Herbarium specimens represent an outstanding source of material with which to study plant phenological changes in response to climate change. The fine‐scale phenological annotation of such specimens is nevertheless highly time consuming and requires substantial human investment and expertise, which are difficult to rapidly mobilize.

Methods

We trained and evaluated new deep learning models to automate the detection, segmentation, and classification of four reproductive structures of Streptanthus tortuosus (flower buds, flowers, immature fruits, and mature fruits). We used a training data set of 21 digitized herbarium sheets for which the position and outlines of 1036 reproductive structures were annotated manually. We adjusted the hyperparameters of a mask R‐CNN (regional convolutional neural network) to this specific task and evaluated the resulting trained models for their ability to count reproductive structures and estimate their size.

Results

The main outcome of our study is that the performance of detection and segmentation can vary significantly with: (i) the type of annotations used for training, (ii) the type of reproductive structures, and (iii) the size of the reproductive structures. In the case of Streptanthus tortuosus, the method can provide quite accurate estimates (77.9% of cases) of the number of reproductive structures, which is better estimated for flowers than for immature fruits and buds. The size estimation results are also encouraging, showing a difference of only a few millimeters between the predicted and actual sizes of buds and flowers.

Discussion

This method has great potential for automating the analysis of reproductive structures in high‐resolution images of herbarium sheets.

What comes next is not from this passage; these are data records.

(** X14: what [GC8BitPoll] returns.  On a one-octet register in input
    mode it returns a code between 0 and 255 whose bit [7-i] is the
    [i]-th sample; so when the controller shifts out the bits of a byte
    [v], most significant first, the poll returns [v].  A line that stays
    high over the eight samples gives [GC8BIT_NOKEY], one that stays low
    gives [GC8BIT_KEY_HELD]. *)
Theorem GC8BitPoll_decodes_the_byte
    (r : ShiftRegister) (w : World) (fuel : nat) :
  Type_ r = SHIFTREGISTER_INPUT -> SizeInOctets r = 1 -> (8 < fuel)%nat ->
  exists (code : Z) (s' : Machine),
    GC8BitPoll fuel (r, w) = Some (code, s')
    /\ 0 <= code <= 255
    /\ (forall i, (i < 8)%nat ->
          Z.testbit code (7 - Z.of_nat i) = samples w (i + reads w)%nat)
    /\ (forall v, 0 <= v <= 255 ->
          next_samples w 8 = msb_first_bits 8 v -> code = v)
    /\ ((forall i, (i < 8)%nat -> samples w (i + reads w)%nat = true) ->
        code = GC8BIT_NOKEY)
    /\ ((forall i, (i < 8)%nat -> samples w (i + reads w)%nat = false) ->
        code = GC8BIT_KEY_HELD).
Proof.
  intros Hmode HW Hfuel.
  pose proof (bit_count_one_octet r HW) as Hn.
  pose proof (msb_first_value_bound (next_samples w 8)) as Hbound.
  rewrite next_samples_length in Hbound.
  change (2 ^ Z.of_nat 8) with 256 in Hbound.
  exists (msb_first_value (next_samples w 8)).
  exists (with_InputBuffer (msb_first_value (next_samples w 8)) r,
          advance (read_cycle r (next_samples w 8)) 8 w).
  split; [|split; [|split; [|split; [|split]]]].
  - unfold GC8BitPoll. unfold bind at 1.
    rewrite <- (advance_nil w) at 1.
    rewrite Update_run by (rewrite ?HW, ?Hn; unfold MAX_SIZEINOCTETS; lia).
    unfold transfer_cycle. rewrite Hmode, Hn.
    cbn [Z.eqb SHIFTREGISTER_INPUT].
    unfold bind, field, ret. cbn [fst snd app].
    rewrite InputBuffer_with. unfold uint8.
    change (2 ^ 8) with 256. rewrite Z.mod_small by lia. reflexivity.
  - lia.
  - intros i Hi.
    pose proof (msb_first_value_testbit (next_samples w 8) i) as Hbit.
    rewrite next_samples_length in Hbit. specialize (Hbit Hi).
    change (Z.of_nat 8 - 1 - Z.of_nat i) with (7 - Z.of_nat i) in Hbit.
    rewrite Hbit. unfold next_samples.
    rewrite (nth_indep _ false (samples w (0 + reads w)%nat))
      by (now rewrite length_map, length_seq).
    rewrite (map_nth (fun i => samples w (i + reads w)%nat)).
    now rewrite seq_nth.
  - intros v Hv Hfed. rewrite Hfed.
    apply msb_first_roundtrip. change (2 ^ Z.of_nat 8) with 256. lia.
  - intros Hhigh. rewrite (next_samples_steady w 8 true Hhigh). reflexivity.
  - intros Hlow. rewrite (next_samples_steady w 8 false Hlow). reflexivity.
Qed.

Lemma GC8BitPoll_decodes_the_byte_witness :
  exists (code : Z) (s' : Machine),
    GC8BitPoll 9
      (example_input_register,
       world_feeding [true; true; true; true; false; false; false; false]) =
    Some (code, s')
    /\ code = 240.
Proof.
  assert (Hm : Type_ example_input_register = SHIFTREGISTER_INPUT)
    by reflexivity.
  assert (HW : SizeInOctets example_input_register = 1) by reflexivity.
  assert (Hf : (8 < 9)%nat) by lia.
  destruct (GC8BitPoll_decodes_the_byte example_input_register
              (world_feeding
                 [true; true; true; true; false; false; false; false])
              9 Hm HW Hf)
    as [code [s' [Hrun [_ [_ [Hdec _]]]]]].
  exists code, s'. split; [exact Hrun|].
  apply Hdec; [lia | reflexivity].
Defined.

Lemma slept_setup_events clock data_in data_out latch :
  slept (setup_events clock data_in data_out latch) = 0.
Proof.
  unfold setup_events.
  destruct (data_in =? 0), (data_out =? 0); reflexivity.
Qed.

Deeper investigations regarding the taxonomic scalability of this approach and its potential improvement will be conducted in future work.

Details

Title
A new fine‐grained method for automated visual analysis of herbarium specimens: A case study for phenological data extraction
Author
Goëau, Hervé 1 ; Adán Mora‐Fallas 2 ; Champ, Julien 3 ; Rossington Love, Natalie L 4   VIAFID ORCID Logo  ; Mazer, Susan J 4   VIAFID ORCID Logo  ; Erick Mata‐Montero 2   VIAFID ORCID Logo  ; Joly, Alexis 3 ; Bonnet, Pierre 1   VIAFID ORCID Logo 

 AMAP, University of Montpellier, CIRAD, CNRS, INRAE, IRD, Montpellier, France; CIRAD, UMR AMAP, Montpellier, France 
 School of Computing, Costa Rica Institute of Technology, Cartago, Costa Rica 
 Institut national de recherche en informatique et en automatique (INRIA) Sophia‐Antipolis, ZENITH team, Laboratory of Informatics, Robotics and Microelectronics–Joint Research Unit, 34095, Montpellier, France 
 Department of Ecology, Evolution, and Marine Biology, University of California, Santa Barbara, Santa Barbara, California, USA 
Section
Application Articles
Publication year
2020
Publication date
Jun 2020
Publisher
John Wiley & Sons, Inc.
e-ISSN
21680450
Source type
Scholarly Journal
Language of publication
English
ProQuest document ID
2419025664
Copyright
© 2020. This work is published under http://creativecommons.org/licenses/by/4.0/ (the “License”). Notwithstanding the ProQuest Terms and Conditions, you may use this content in accordance with the terms of the License.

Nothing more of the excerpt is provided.